20.3 This clause does not apply to the service of any proceedings or other documents in any legal action or, where applicable, any arbitration or other method of dispute resolution.
No failure or delay by a party to exercise any right or remedy provided under the Contract or by law shall constitute a waiver of that or any other right or remedy, nor shall it prevent or restrict the further exercise of that or any other right or remedy. No single or partial exercise of such right or remedy shall prevent or restrict the further exercise of that or any other right or remedy.
22. Rights and Remedies
Except as expressly provided in the Contract, the rights and remedies provided under the Contract are in addition to, and not exclusive of, any rights or remedies provided by law.
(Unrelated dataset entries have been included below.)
Definition exchange_couplings : PhysicalCouplings :=
  {| out_HiggsRotationMatrix := exchange01;
     out_LambdaHiggs_3 := fun i j k => INR (i + j + k);
     out_LambdaHiggs_3_CT := zero3 |}.

Definition exchanged_instance : Class_VDM :=
  CalculatePhysicalCouplings exchange_couplings
    (set_gen (Class_VDM_new sample_constants) sample_par).

Definition symmetric3 (T : tensor3) : Prop :=
  forall l m n, (l < NHiggs)%nat -> (m < NHiggs)%nat -> (n < NHiggs)%nat ->
    T l m n = T m l n /\ T l m n = T l n m.

Definition identity_couplings : PhysicalCouplings :=
  {| out_HiggsRotationMatrix := kronecker;
     out_LambdaHiggs_3 := fun i j k => INR (i + j + k);
     out_LambdaHiggs_3_CT := zero3 |}.

Definition identity_instance : Class_VDM :=
  CalculatePhysicalCouplings identity_couplings
    (set_gen (Class_VDM_new sample_constants) sample_par).

(** ** The Yukawa sector of SetCurvatureArrays *)

(** [std::complex<double>], over the reals. *)
Record complex : Type := Cx { Re : R; Im : R }.

Definition II : complex := Cx 0 1.

Definition of_real (x : R) : complex := Cx x 0.

Definition cneg (z : complex) : complex := Cx (- Re z) (- Im z).

Definition conj (z : complex) : complex := Cx (Re z) (- Im z).

Definition cadd (z w : complex) : complex := Cx (Re z + Re w) (Im z + Im w).

Definition cmul (z w : complex) : complex :=
  Cx (Re z * Re w - Im z * Im w) (Re z * Im w + Im z * Re w).

(** The mixed operators of a complex with a double. *)
Definition cdivr (z : complex) (x : R) : complex := Cx (Re z / x) (Im z / x).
23.1 If any provision or part-provision of the Contract is or becomes invalid, illegal or unenforceable, it shall be deemed deleted, but that shall not affect the validity and enforceability of the rest of the Contract.
23.2 If any provision or part-provision of the Contract is deemed deleted under clause 23.1 the parties shall negotiate in good faith to agree a replacement provision that, to the greatest extent possible, achieves the intended commercial result of the original provision.
24. Governing law
The Contract and any dispute or claim (including non-contractual disputes or claims) arising out of or in connection with it or its subject matter or formation shall be governed by and construed in accordance with the law of England.
Each party irrevocably agrees that the courts of England shall have exclusive jurisdiction to settle any dispute or claim (including non-contractual disputes or claims) arising out of or in connection with the Contract or its subject matter or formation.